Produce word for word the lines of the data below running from the one that has "cfg_lcm_lora_alpha : option pyfloat;" to the one that has "Definition flag_truthy (field", inclusive, and no others.
□ □ □ □ □
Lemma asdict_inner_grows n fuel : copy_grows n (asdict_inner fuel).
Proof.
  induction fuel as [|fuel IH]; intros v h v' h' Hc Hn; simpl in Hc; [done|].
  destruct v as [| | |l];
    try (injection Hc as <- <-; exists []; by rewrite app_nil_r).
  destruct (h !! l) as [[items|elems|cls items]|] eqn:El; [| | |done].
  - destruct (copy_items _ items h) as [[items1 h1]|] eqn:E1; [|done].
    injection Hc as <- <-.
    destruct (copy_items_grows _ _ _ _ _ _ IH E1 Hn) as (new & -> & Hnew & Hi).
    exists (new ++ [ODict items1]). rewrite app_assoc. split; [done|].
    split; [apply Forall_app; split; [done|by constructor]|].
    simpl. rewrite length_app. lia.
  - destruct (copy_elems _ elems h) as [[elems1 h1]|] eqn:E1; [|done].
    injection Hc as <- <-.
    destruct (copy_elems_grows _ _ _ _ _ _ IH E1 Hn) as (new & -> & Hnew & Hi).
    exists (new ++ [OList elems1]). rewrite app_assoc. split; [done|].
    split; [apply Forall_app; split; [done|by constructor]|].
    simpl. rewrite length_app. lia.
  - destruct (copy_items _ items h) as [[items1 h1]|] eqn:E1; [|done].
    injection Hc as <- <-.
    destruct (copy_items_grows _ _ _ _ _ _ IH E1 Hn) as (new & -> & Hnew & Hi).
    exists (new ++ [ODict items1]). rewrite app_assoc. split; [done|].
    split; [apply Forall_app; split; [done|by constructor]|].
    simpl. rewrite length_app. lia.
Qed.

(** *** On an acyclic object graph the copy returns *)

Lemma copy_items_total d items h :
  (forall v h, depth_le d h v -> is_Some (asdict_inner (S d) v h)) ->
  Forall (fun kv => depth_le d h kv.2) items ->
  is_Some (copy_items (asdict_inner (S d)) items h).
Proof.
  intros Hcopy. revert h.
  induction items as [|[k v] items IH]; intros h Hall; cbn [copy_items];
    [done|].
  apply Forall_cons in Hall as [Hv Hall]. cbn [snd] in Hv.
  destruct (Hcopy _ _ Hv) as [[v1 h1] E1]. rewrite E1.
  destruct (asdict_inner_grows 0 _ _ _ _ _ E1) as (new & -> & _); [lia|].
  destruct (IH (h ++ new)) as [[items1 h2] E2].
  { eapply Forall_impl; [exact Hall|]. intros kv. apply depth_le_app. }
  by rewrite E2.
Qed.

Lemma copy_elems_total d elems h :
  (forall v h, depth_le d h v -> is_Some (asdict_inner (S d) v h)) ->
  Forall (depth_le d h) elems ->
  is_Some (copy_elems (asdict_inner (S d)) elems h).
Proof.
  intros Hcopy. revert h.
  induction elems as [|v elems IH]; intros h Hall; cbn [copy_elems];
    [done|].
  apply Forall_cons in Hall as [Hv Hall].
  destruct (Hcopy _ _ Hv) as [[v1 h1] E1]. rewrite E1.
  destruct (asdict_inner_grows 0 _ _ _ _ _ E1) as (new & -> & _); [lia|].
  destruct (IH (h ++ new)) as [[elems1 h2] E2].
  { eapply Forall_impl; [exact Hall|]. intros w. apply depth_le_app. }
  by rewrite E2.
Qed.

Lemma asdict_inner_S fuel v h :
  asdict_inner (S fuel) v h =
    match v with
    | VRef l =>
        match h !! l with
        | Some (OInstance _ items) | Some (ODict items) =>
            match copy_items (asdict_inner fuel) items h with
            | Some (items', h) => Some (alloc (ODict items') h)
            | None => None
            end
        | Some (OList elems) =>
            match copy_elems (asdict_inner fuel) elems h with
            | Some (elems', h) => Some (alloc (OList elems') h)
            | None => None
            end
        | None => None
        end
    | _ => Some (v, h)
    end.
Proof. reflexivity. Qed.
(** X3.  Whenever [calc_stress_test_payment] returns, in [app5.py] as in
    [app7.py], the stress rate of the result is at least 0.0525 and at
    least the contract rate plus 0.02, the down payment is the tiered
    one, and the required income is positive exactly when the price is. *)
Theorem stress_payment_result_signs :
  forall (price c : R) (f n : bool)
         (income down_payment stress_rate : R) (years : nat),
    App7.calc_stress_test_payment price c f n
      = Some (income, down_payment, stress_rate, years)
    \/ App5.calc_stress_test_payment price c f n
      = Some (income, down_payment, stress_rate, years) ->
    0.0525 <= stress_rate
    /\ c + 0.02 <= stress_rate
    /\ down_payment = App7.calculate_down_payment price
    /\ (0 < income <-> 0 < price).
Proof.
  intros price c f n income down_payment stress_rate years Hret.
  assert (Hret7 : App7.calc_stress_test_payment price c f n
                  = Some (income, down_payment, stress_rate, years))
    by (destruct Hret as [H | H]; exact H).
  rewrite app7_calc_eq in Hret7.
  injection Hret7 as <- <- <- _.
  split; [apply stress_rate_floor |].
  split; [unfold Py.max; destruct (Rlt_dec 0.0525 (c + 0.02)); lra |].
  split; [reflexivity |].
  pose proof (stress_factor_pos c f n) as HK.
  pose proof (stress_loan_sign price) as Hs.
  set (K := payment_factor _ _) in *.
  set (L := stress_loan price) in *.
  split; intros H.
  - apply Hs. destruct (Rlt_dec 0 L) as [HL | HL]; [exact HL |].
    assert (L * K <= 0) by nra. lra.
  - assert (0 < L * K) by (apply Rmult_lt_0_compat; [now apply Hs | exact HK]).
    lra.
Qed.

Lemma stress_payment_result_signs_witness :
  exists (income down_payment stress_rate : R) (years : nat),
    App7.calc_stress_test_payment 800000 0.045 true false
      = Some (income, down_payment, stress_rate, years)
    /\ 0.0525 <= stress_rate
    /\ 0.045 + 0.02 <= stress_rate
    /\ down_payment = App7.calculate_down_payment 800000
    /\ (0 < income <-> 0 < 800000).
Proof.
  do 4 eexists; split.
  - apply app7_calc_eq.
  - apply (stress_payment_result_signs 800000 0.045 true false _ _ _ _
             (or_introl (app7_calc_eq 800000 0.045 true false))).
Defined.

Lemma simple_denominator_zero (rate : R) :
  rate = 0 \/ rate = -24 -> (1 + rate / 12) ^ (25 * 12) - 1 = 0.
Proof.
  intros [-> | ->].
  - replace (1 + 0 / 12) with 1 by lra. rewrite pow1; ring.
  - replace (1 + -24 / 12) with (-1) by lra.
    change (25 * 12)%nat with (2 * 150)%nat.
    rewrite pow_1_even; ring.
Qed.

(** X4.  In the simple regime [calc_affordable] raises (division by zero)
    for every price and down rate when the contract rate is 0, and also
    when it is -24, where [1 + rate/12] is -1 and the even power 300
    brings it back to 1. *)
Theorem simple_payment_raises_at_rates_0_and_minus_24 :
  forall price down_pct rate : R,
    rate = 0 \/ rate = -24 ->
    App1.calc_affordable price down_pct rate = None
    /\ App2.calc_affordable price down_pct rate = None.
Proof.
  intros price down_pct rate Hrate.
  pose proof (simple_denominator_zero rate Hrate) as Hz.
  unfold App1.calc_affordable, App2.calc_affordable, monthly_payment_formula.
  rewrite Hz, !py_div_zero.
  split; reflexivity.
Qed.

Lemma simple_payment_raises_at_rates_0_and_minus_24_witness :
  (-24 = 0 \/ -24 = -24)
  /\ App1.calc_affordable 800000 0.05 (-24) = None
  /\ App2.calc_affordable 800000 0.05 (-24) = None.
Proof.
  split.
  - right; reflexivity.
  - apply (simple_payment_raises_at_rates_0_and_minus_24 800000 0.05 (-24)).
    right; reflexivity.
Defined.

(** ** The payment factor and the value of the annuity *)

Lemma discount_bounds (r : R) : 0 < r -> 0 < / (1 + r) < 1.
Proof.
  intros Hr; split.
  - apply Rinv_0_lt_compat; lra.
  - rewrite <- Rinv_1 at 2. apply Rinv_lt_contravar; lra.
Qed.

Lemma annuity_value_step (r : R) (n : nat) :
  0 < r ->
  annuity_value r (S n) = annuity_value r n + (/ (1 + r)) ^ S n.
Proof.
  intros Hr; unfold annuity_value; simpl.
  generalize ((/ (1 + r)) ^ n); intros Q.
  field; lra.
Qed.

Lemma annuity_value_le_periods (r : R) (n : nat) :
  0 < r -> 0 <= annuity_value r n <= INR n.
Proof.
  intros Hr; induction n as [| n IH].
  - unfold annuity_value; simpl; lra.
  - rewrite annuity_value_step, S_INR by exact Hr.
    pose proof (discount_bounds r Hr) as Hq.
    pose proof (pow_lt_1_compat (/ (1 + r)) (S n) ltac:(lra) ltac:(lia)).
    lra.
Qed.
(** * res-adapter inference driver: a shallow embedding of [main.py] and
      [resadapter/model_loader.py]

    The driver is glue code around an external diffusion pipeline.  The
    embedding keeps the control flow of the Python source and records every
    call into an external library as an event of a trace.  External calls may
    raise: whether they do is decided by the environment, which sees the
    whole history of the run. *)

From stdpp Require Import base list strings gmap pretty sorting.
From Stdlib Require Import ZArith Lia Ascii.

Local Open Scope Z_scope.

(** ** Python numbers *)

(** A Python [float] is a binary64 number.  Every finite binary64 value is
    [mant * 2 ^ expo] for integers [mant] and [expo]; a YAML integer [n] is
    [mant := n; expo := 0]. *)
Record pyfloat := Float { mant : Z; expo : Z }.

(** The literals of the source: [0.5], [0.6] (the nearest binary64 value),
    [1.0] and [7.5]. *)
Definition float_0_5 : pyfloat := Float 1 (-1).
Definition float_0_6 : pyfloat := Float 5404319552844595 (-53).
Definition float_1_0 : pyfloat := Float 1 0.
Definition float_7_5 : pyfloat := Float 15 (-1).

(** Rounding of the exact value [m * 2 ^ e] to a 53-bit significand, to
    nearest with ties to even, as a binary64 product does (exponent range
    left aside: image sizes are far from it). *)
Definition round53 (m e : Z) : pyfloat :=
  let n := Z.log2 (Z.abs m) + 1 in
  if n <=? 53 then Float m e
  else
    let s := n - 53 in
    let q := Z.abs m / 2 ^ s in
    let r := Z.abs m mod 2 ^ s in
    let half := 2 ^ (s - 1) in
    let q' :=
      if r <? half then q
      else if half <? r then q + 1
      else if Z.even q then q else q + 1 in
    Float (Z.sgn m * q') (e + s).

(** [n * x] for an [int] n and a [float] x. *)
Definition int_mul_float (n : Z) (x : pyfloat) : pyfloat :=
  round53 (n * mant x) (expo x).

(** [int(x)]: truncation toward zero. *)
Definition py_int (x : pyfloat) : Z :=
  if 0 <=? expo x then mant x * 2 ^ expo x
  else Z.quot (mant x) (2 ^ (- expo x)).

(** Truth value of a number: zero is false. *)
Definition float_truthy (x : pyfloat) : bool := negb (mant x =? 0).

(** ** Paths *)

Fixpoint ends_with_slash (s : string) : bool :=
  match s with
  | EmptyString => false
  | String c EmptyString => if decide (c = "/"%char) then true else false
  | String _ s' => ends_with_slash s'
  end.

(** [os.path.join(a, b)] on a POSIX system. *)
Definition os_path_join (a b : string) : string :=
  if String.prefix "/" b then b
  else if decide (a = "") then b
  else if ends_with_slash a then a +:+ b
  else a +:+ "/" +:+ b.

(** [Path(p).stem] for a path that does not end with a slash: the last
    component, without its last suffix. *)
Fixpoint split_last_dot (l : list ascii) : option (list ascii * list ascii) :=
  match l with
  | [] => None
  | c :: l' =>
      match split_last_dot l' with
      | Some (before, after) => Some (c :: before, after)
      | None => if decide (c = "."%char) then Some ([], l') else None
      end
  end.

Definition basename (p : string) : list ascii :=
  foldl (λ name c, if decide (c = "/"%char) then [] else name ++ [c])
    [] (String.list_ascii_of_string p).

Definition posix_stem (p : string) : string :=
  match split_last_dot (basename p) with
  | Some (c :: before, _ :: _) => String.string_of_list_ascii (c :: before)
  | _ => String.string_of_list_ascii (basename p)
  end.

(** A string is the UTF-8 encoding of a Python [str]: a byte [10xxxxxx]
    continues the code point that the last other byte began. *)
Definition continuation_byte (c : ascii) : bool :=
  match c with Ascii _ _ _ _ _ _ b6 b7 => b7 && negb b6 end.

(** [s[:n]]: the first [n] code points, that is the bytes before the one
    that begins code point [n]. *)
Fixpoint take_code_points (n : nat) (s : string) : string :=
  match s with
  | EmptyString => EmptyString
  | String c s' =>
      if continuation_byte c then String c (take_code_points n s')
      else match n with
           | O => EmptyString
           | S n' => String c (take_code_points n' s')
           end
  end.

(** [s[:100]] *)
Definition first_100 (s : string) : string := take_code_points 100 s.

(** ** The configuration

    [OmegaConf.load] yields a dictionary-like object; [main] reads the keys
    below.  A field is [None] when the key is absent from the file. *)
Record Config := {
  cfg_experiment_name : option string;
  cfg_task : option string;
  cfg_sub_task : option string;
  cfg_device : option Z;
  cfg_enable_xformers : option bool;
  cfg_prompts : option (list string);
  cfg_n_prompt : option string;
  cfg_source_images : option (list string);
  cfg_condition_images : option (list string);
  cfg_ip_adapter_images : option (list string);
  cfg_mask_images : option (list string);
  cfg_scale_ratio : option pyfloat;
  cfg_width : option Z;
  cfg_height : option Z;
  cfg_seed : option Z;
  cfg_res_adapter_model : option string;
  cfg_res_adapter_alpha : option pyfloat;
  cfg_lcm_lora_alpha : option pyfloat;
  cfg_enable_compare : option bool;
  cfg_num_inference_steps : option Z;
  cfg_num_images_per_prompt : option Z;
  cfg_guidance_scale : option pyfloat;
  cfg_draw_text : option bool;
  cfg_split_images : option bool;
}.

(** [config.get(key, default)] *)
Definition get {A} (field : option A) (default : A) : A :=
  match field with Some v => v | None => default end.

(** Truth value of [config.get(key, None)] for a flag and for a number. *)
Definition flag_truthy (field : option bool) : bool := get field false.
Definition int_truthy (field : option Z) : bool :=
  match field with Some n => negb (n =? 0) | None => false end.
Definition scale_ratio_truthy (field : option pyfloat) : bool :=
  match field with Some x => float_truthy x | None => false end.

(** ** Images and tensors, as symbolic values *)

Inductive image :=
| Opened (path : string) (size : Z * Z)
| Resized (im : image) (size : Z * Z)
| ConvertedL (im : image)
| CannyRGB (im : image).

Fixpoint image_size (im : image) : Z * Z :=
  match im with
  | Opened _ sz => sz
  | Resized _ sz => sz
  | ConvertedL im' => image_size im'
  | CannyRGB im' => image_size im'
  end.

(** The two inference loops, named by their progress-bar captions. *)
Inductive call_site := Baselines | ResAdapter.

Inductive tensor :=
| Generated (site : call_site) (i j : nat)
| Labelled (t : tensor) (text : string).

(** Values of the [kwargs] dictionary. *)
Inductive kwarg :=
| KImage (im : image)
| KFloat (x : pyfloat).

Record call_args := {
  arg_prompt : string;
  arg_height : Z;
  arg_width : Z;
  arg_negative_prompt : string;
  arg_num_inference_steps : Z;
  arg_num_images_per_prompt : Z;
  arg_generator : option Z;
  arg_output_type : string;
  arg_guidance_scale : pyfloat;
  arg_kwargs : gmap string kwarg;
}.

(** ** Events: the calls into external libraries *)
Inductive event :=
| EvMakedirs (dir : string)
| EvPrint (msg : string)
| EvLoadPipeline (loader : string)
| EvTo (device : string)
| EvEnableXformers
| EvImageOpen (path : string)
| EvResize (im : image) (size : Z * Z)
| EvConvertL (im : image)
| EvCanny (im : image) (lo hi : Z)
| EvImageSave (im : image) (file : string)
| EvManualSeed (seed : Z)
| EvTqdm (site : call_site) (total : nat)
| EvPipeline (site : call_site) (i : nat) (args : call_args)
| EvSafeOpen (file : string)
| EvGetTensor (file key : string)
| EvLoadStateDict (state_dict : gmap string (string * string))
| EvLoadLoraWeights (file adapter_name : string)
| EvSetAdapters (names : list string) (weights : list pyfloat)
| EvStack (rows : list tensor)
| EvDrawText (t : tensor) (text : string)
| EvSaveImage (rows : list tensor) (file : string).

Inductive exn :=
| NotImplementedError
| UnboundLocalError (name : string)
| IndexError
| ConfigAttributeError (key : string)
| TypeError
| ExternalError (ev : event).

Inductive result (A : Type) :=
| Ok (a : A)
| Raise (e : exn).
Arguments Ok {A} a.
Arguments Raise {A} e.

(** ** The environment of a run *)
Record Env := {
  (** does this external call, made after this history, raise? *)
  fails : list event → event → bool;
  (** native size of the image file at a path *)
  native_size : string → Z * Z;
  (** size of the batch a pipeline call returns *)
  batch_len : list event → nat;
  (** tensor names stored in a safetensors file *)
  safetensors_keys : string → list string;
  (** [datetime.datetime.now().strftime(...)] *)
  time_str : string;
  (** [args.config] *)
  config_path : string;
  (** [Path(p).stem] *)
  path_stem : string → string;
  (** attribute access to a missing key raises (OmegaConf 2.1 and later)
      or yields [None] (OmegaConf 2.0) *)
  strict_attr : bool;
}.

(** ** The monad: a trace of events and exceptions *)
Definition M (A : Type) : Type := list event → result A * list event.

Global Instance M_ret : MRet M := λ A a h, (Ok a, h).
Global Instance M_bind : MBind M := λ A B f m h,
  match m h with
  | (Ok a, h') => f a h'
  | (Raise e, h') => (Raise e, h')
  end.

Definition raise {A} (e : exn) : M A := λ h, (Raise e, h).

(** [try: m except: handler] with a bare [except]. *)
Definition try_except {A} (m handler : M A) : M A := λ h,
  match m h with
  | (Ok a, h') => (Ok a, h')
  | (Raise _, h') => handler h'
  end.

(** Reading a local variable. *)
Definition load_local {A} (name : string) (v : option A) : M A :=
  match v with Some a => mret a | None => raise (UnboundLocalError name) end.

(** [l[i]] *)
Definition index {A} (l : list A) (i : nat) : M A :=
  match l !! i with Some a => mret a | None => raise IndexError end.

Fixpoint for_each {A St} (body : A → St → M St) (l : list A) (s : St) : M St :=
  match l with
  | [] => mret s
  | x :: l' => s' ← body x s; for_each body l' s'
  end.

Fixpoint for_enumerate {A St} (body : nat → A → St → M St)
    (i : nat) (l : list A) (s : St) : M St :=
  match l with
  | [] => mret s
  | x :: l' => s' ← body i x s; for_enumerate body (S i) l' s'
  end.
□ □ □ □ □
» Written answer:
  cfg_lcm_lora_alpha : option pyfloat;
  cfg_enable_compare : option bool;
  cfg_num_inference_steps : option Z;
  cfg_num_images_per_prompt : option Z;
  cfg_guidance_scale : option pyfloat;
  cfg_draw_text : option bool;
  cfg_split_images : option bool;
}.

(** [config.get(key, default)] *)
Definition get {A} (field : option A) (default : A) : A :=
  match field with Some v => v | None => default end.

(** Truth value of [config.get(key, None)] for a flag and for a number. *)
Definition flag_truthy (field : option bool) : bool := get field false.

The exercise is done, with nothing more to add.